Foi um momento de prazer e beleza que quero se repita muitas vezes. Extraindo aí dos milagres da eletrônica, da modernidade dos inventos humanos os tesouros de eras bem distantes.

A emoção, não sei explicar, mas quero sempre sentir em minha vida o perfume dessa flor e desse mundo que estava escondido dentro de mim e que Anahí veio perfumar.

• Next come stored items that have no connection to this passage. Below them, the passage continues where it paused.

Lemma auto_fire_start_and_stop_witness :
  let s := initial (mkPose Vector3.zero (mkEuler 0 0 0)) in
  let firing := handlePointerDown 0 true s in
  fireIntervalRef (fst (step false firing (PointerLockChange NoElement)))
    = false /\
  fireIntervalRef (fst (step false firing (PointerLockChange OtherElement)))
    = true /\
  handlePointerDown 2 true s = s /\
  fireIntervalRef firing = true /\
  handlePointerUp 1 firing = firing.
Proof.
  intros s firing.
  destruct auto_fire_start_and_stop as (H1 & H2 & H3 & H4 & H5).
  split; [|split; [|split; [|split]]].
  - apply (H1 false firing (PointerLockChange NoElement)). reflexivity.
  - destruct (H2 false firing OtherElement) as (_ & _ & H).
    rewrite H by discriminate. apply (H4 s 0%Z true). reflexivity.
  - apply (H3 s 2%Z true). reflexivity.
  - apply (H4 s 0%Z true). reflexivity.
  - apply (H5 firing 1%Z). reflexivity.
Defined.

(** ** Projectiles: ids, speed, expiry *)

Lemma step_idRef_mono (invertY : bool) (s : State) (e : Event) :
  (projectileIdRef s <= projectileIdRef (fst (step invertY s e)))%N.
Proof.
  destruct (step_view invertY s e) as [HV|[HV|[dt HV]]].
  - apply projView_inv in HV as (H & _). rewrite H. lia.
  - apply projView_inv in HV as (H & _). rewrite H. simpl. lia.
  - rewrite HV, elapse_idRef. lia.
Qed.

Lemma run_idRef_mono (invertY : bool) (es : list Event) (s : State) :
  (projectileIdRef s <= projectileIdRef (fst (run invertY s es)))%N.
Proof.
  revert s. induction es as [|e es IH]; intros s; simpl; [lia|].
  pose proof (step_idRef_mono invertY s e) as H.
  destruct (step invertY s e) as [s1 c1]. specialize (IH s1).
  destruct (run invertY s1 es) as [s2 c2]. simpl in *. lia.
Qed.

(** X8.  In every state reached from the initial one the projectiles in the
    collection carry pairwise different ids, all below the id counter, and
    the pending expiry timeouts are exactly those of the projectiles in the
    collection, in the same order; the id counter never decreases. *)
Theorem projectile_ids_unique :
  (forall (invertY : bool) (cam : Pose) (es : list Event),
      let s := fst (run invertY (initial cam) es) in
      NoDup (map id (projectiles s)) /\
      Forall (fun p => (id p < projectileIdRef s)%N) (projectiles s) /\
      map snd (timeouts s) = map id (projectiles s)) /\
  (forall (invertY : bool) (s : State) (es : list Event),
      (projectileIdRef s <= projectileIdRef (fst (run invertY s es)))%N).
Proof.
  split; [|intros; apply run_idRef_mono].
  intros invertY cam es s.
  destruct (run_wellFormed invertY es (initial cam) (wellFormed_initial cam))
    as (HM & HN & HF).
  fold s in HM, HN, HF. split; [now rewrite HM|]. split; [|now rewrite HM].
  apply Forall_forall. intros p Hp.
  assert (Hin : In (id p) (map snd (timeouts s)))
    by (rewrite <- HM; now apply in_map).
  apply in_map_iff in Hin as (t & Ht & Hin).
  rewrite Forall_forall in HF. specialize (HF t Hin). lia.
Qed.

Lemma rotateX_lengthSq (th : R) (a : vec3) :
  Vector3.lengthSq (Vector3.rotateX th a) = Vector3.lengthSq a.
Proof.
  unfold Vector3.lengthSq, Vector3.rotateX. simpl.
  pose proof (sin2_cos2 th) as H. unfold Rsqr in H.
  transitivity (Vector3.x a * Vector3.x a
                + (Vector3.y a * Vector3.y a + Vector3.z a * Vector3.z a)
                  * (sin th * sin th + cos th * cos th)); [ring|].
  rewrite H. ring.
Qed.

Lemma rotateY_lengthSq (th : R) (a : vec3) :
  Vector3.lengthSq (Vector3.rotateY th a) = Vector3.lengthSq a.
Proof.
  unfold Vector3.lengthSq, Vector3.rotateY. simpl.
  pose proof (sin2_cos2 th) as H. unfold Rsqr in H.
  transitivity (Vector3.y a * Vector3.y a
                + (Vector3.x a * Vector3.x a + Vector3.z a * Vector3.z a)
                  * (sin th * sin th + cos th * cos th)); [ring|].
  rewrite H. ring.
Qed.

Lemma rotateZ_lengthSq (th : R) (a : vec3) :
  Vector3.lengthSq (Vector3.rotateZ th a) = Vector3.lengthSq a.
Proof.
  unfold Vector3.lengthSq, Vector3.rotateZ. simpl.
  pose proof (sin2_cos2 th) as H. unfold Rsqr in H.
  transitivity (Vector3.z a * Vector3.z a
                + (Vector3.x a * Vector3.x a + Vector3.y a * Vector3.y a)
                  * (sin th * sin th + cos th * cos th)); [ring|].
  rewrite H. ring.
Qed.

Lemma applyEuler_lengthSq (a : vec3) (e : Euler) :
  Vector3.lengthSq (Vector3.applyEuler a e) = Vector3.lengthSq a.
Proof.
  unfold Vector3.applyEuler.
  now rewrite rotateY_lengthSq, rotateX_lengthSq, rotateZ_lengthSq.
Qed.
(** * Stenella: a shallow embedding of [stenella.go]

    The program is a single Go file: an RSS aggregator with an in-memory
    registry of feed URLs.  Its logic is glue around the Go standard
    library, so the development has two layers:

    - the library functions the program calls ([strings.TrimSpace],
      [net/url], [sort.Slice], the [time] layouts), embedded from the Go
      sources of the release the README asks for (Go 1.22);
    - the program itself ([parsePubDate], [fetchFeed], [aggregateFeeds] and
      the registry handlers), embedded from [stenella.go].

    Go strings are byte sequences: [gostring] is [list ascii].  What the
    program cannot compute on its own -- the network, the XML and JSON
    decoders, the clock, [time.Parse] -- is a parameter of the development. *)

From Stdlib Require Import Ascii String.
From Stdlib Require Import List ZArith Bool Lia Arith.
From Stdlib Require Import Permutation Sorted.
Import ListNotations.

Local Open Scope Z_scope.
Local Open Scope list_scope.

(* ===================================================================== *)
(** * Go strings *)
(* ===================================================================== *)

Definition gostring : Type := list ascii.

(** A Go string literal. *)
Definition str (s : string) : gostring := list_ascii_of_string s.

(** The value of a byte, [0 .. 255]. *)
Definition code (c : ascii) : Z := Z.of_N (N_of_ascii c).

(** [a == b] on Go strings. *)
Fixpoint streq (a b : gostring) : bool :=
  match a, b with
  | [], [] => true
  | x :: a', y :: b' => Ascii.eqb x y && streq a' b'
  | _, _ => false
  end.

(** [lo <= c && c <= hi] on bytes. *)
Definition between (lo : ascii) (c : ascii) (hi : ascii) : bool :=
  (code lo <=? code c) && (code c <=? code hi).

(** [c] is one of the bytes of [set]. *)
Definition oneOf (c : ascii) (set : string) : bool :=
  existsb (Ascii.eqb c) (list_ascii_of_string set).

(* ===================================================================== *)
(** * Package [unicode/utf8] *)
(* ===================================================================== *)

Module utf8.

Definition RuneError : Z := 0xFFFD.
Definition RuneSelf : Z := 0x80.
Definition UTFMax : nat := 4%nat.

Definition maskx : Z := 0x3F.
Definition mask2 : Z := 0x1F.
Definition mask3 : Z := 0x0F.
Definition mask4 : Z := 0x07.

Definition locb : Z := 0x80.
Definition hicb : Z := 0xBF.
Lemma PutItem_returns (item : option Item) (s : StoragePackerV2) :
  ready s -> exists r s', PutItem item s = Some (r, s').
Proof.
  intros (Hwf & _ & [v Hv] & Hbits).
  destruct item as [item|]; [|eexists _, _; reflexivity].
  destruct (decide (ID item = "")) as [Hid|Hid].
  { unfold PutItem. rewrite decide_True by exact Hid. eexists _, _; reflexivity. }
  destruct (BucketStorageKeyForItemID_returns (ID item) s Hwf Hbits) as (key & Hkey).
  destruct (lookup_twice _ _ _ _ Hwf Hkey) as [_ Hlook].
  unfold PutItem. rewrite decide_False by exact Hid.
  rewrite (bind_run _ _ _ _ _ Hkey).
  unfold bind at 1 2. unfold bucketsCache_LongestPrefix, gets.
  destruct Hlook as [(k & l & b & Hlp & Hb & -> & Hlp2)|(Hlp & Hsl & Hck & Hlp2)];
    rewrite Hlp2; cbv beta iota.
  - unfold ret at 1. eapply PutItem_tail_returns; eauto.
  - unfold bind at 1. unfold BucketStorageView_Get. rewrite Hv.
    destruct (sv_Get v key) as [[[e|]|err] v']; cbv beta iota;
      [| |unfold ret; eauto].
    + unfold bind at 1.
      destruct (DecodeBucket_total e
                  (with_config (with_BucketStorageView (Some v') (config s)) s))
        as (d & s5 & Hd).
      rewrite Hd. destruct d as [l|err]; cbv beta iota; [|unfold ret; eauto].
      apply DecodeBucket_inv in Hd as (data & parsed & _ & _ & _ & ->).
      unfold bind at 1. unfold bucketsCache_Insert, modify, ret at 1. cbv beta iota.
      eapply PutItem_tail_returns; simpl; [apply lookup_insert_eq|exact Hid|eauto].
    + unfold bind at 1 2. unfold new_LockedBucket, ret at 1. cbv beta iota zeta.
      unfold bind at 1. unfold bucketsCache_Insert, modify, ret at 1. cbv beta iota.
      eapply PutItem_tail_returns; simpl; [apply lookup_insert_eq|exact Hid|eauto].
Qed.

(** What no operation changes: the base bits, and that there is a bucket
    view. *)
Lemma stores_shape (s s' : StoragePackerV2) (l : loc) (r : option error) :
  stores s l r s' ->
  BaseBucketBits (config s') = BaseBucketBits (config s) /\
  (is_Some (BucketStorageView (config s)) ->
   is_Some (BucketStorageView (config s'))).
Proof. destruct 1; simpl; eauto. Qed.

Lemma resolves_shape (s s1 : StoragePackerV2) (itemID : string) (res : Resolution) :
  resolves s itemID s1 res ->
  BaseBucketBits (config s1) = BaseBucketBits (config s) /\
  (is_Some (BucketStorageView (config s)) ->
   is_Some (BucketStorageView (config s1))).
Proof.
  destruct 1 as [k l b Hlp Hb|ck v v' e Hlp Hsl Hv Hget|ck v v' Hlp Hsl Hv Hget
                |ck v v' se e Hlp Hsl Hv Hget Hd|ck v v' se l s2 Hlp Hsl Hv Hget Hd];
    simpl; eauto.
  apply DecodeBucket_inv in Hd as (data & parsed & _ & _ & _ & ->). simpl. eauto.
Qed.

Lemma prepares_shape (s s1 : StoragePackerV2) (itemID : string) (l : loc) :
  prepares s itemID s1 l ->
  BaseBucketBits (config s1) = BaseBucketBits (config s) /\
  (is_Some (BucketStorageView (config s)) ->
   is_Some (BucketStorageView (config s1))).
Proof.
  destruct 1 as [s1 l Hres|s0 ck l Hres Hfresh];
    apply resolves_shape in Hres; exact Hres.
Qed.

Lemma FlushQueue_range_returns (entries : list (string * loc))
    (errs : list error) (s : StoragePackerV2) :
  (forall k l, (k, l) ∈ entries -> is_Some (objects s !! l)) ->
  is_Some (BucketStorageView (config s)) ->
  exists errs' s',
    FlushQueue_range entries errs s = Some (errs', s') /\
    BaseBucketBits (config s') = BaseBucketBits (config s) /\
    is_Some (BucketStorageView (config s')).
Proof.
  revert errs s. induction entries as [|[k l] rest IH]; intros errs s Hobj Hv.
  - eexists _, _. split; [reflexivity|auto].
  - destruct (Hobj k l) as [b Hb]; [set_solver|].
    destruct (storeBucket_returns l s b Hb Hv) as (lErr & s1 & Hst).
    cbn [FlushQueue_range]. rewrite (bind_run _ _ _ _ _ Hst).
    apply storeBucket_stores in Hst.
    pose proof (stores_memory _ _ _ _ Hst) as (Ho & _).
    pose proof (stores_shape _ _ _ _ Hst) as (Hbits & Hview).
    unfold bind at 1, modify.
    edestruct (IH (match lErr with Some e => (errs ++ [e])%list | None => errs end)
                 (with_queuedBuckets (delete k (queuedBuckets s1)) s1))
      as (errs' & s' & Hrun & Hbits' & Hview').
    + simpl. intros k0 l0 Hin. rewrite Ho. apply (Hobj k0 l0). set_solver.
    + simpl. auto.
    + exists errs', s'. split; [exact Hrun|]. simpl in *. split; [congruence|auto].
Qed.
(** The issues of [verify]: those of the files in the order of the
    manifest, then that of the signature. *)
Lemma verify_issues (r : HavenArchiveReader.t) (res : VerifyResult) :
  HavenArchiveReader.verify r = Return res ->
  valid res = (List.length (issues res) =? 0)%nat
  /\ exists tail,
       issues res
       = (flat_map (HavenArchiveReader.check_file r [])
            (manifest_files (HavenArchiveReader.manifest r)) ++ tail)%list
       /\ (tail = [] \/ tail = ["User signature verification failed"])
       /\ (tail = [] <-> signature_ok (HavenArchiveReader.manifest r)).
Proof.
  unfold HavenArchiveReader.verify, Object_entries, signature_ok.
  rewrite check_files_flat. cbn [app].
  set (base := flat_map _ _).
  destruct (user_signature (HavenArchiveReader.manifest r)) as [sig|].
  - destruct (truthy sig) eqn:Ht.
    + destruct (fromBase64 _) as [pk|e]; [|discriminate].
      cbn [bind]. intros [= <-]. cbn [valid issues]. split; [reflexivity|].
      destruct (verifyManifest _ sig pk) eqn:Hv.
      * exists []. rewrite app_nil_r.
        split; [reflexivity|]. split; [now left|].
        split; [|reflexivity]. intros _ s [= <-] _. now exists pk.
      * exists ["User signature verification failed"]. unfold push.
        split; [reflexivity|]. split; [now right|].
        split; [discriminate|].
        intros H. destruct (H sig eq_refl Ht) as (pk' & [= <-] & Hv').
        congruence.
    + cbn [bind]. intros [= <-]. cbn [valid issues]. split; [reflexivity|].
      exists []. rewrite app_nil_r.
      split; [reflexivity|]. split; [now left|].
      split; [|reflexivity]. intros _ s [= <-] Ht'. congruence.
  - cbn [bind]. intros [= <-]. cbn [valid issues]. split; [reflexivity|].
    exists []. rewrite app_nil_r.
    split; [reflexivity|]. split; [now left|].
    split; [|reflexivity]. intros _ s Hs. discriminate Hs.
Qed.

Lemma verify_valid_checks (r : HavenArchiveReader.t) :
  HavenArchiveReader.verify r = Return {| valid := true; issues := [] |}
  <-> (forall entry,
         In entry (manifest_files (HavenArchiveReader.manifest r)) ->
         file_ok (HavenArchiveReader.files r) entry)
      /\ signature_ok (HavenArchiveReader.manifest r).
Proof.
  split.
  - intros H. destruct (verify_issues r H) as (_ & tail & Hi & _ & Ht).
    cbn [issues] in Hi. symmetry in Hi. apply app_eq_nil in Hi.
    destruct Hi as [Hfiles Htail]. split.
    + intros entry Hin. apply check_file_ok.
      now apply (proj1 (flat_map_nil_iff _ _) Hfiles).
    + now apply Ht.
  - intros [Hfiles Hsig].
    unfold HavenArchiveReader.verify, Object_entries.
    rewrite check_files_flat. cbn [app].
    rewrite flat_map_nil
      by (intros entry Hin; now apply check_file_ok, Hfiles).
    unfold signature_ok in Hsig.
    destruct (user_signature (HavenArchiveReader.manifest r)) as [sig|];
      [|reflexivity].
    destruct (truthy sig) eqn:Ht; [|reflexivity].
    destruct (Hsig sig eq_refl Ht) as (pk & Hpk & Hv).
    rewrite Hpk. cbn [bind]. now rewrite Hv.
Qed.

Lemma valid_true_no_issue (r : HavenArchiveReader.t) (res : VerifyResult) :
  HavenArchiveReader.verify r = Return res -> valid res = true ->
  res = {| valid := true; issues := [] |}.
Proof.
  intros H Hv. destruct (verify_issues r H) as (Hval & _).
  destruct res as [v i]. cbn in *. subst v.
  destruct i; [reflexivity|discriminate Hval].
Qed.

Lemma valid_iff_ok (r : HavenArchiveReader.t) :
  (exists res, HavenArchiveReader.verify r = Return res /\ valid res = true)
  <-> (forall entry,
         In entry (manifest_files (HavenArchiveReader.manifest r)) ->
         file_ok (HavenArchiveReader.files r) entry)
      /\ signature_ok (HavenArchiveReader.manifest r).
Proof.
  rewrite <- verify_valid_checks. split.
  - intros (res & H & Hv). now rewrite <- (valid_true_no_issue r H Hv).
  - intros H. exists {| valid := true; issues := [] |}. now split.
Qed.

(** X1.  [verify] returns [valid] exactly when every file that the
    manifest lists is in the archive with the listed hash and size and
    the signature, if the manifest has one that is not empty, verifies
    under the identity key that the manifest names. *)
Theorem verify_valid_exactly (r : HavenArchiveReader.t) :
  (exists res, HavenArchiveReader.verify r = Return res /\ valid res = true)
  <-> (forall entry,
         In entry (manifest_files (HavenArchiveReader.manifest r)) ->
         file_ok (HavenArchiveReader.files r) entry)
      /\ signature_ok (HavenArchiveReader.manifest r).
Proof. apply valid_iff_ok. Qed.

(** X2.  A file that the manifest lists and the archive lacks is reported
    as [Missing file], and the archive is not valid. *)
Theorem verify_missing_file (r : HavenArchiveReader.t) (res : VerifyResult)
  (path : string) (expected : FileEntry) :
  HavenArchiveReader.verify r = Return res ->
  In (path, expected) (manifest_files (HavenArchiveReader.manifest r)) ->
  js_get path (HavenArchiveReader.files r) = None ->
  In ("Missing file: " ++ path) (issues res) /\ valid res = false.
Proof.
  intros H Hin Hget.
  destruct (verify_issues r H) as (Hval & tail & Hi & _).
  assert (Hissue : In ("Missing file: " ++ path) (issues res)).
  { rewrite Hi. apply in_or_app. left. apply in_flat_map.
    exists (path, expected). split; [exact Hin|].
    unfold HavenArchiveReader.check_file. cbn [fst]. rewrite Hget.
    now left. }
  split; [exact Hissue|]. rewrite Hval.
  destruct (issues res); [destruct Hissue|reflexivity].
Qed.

Que a flor de Anahi exale o perfume sobre a gente, o perfume da beleza, da sensibilidade e da magia. E que venha se contrapôr a essa realidade dura, rotineira, exaurida de beleza, que suas pétalas coloram um pouco esse mundo cartesiano, lógico, murcho e sem graça, Pois é a função da arte, da poesia, das lendas e coisas assim povoar o mundo de lindas inutilidade como dizia Manoel de Barros. Porque a vida é pequena, a vida é pouca, não basta e precisa dessa outra realidade. Desse mundo além.

Que nunca deixemos silenciar dentro de nós esses divinos acordes, harpeados pelas mãos da imaginação e da sensibilidade.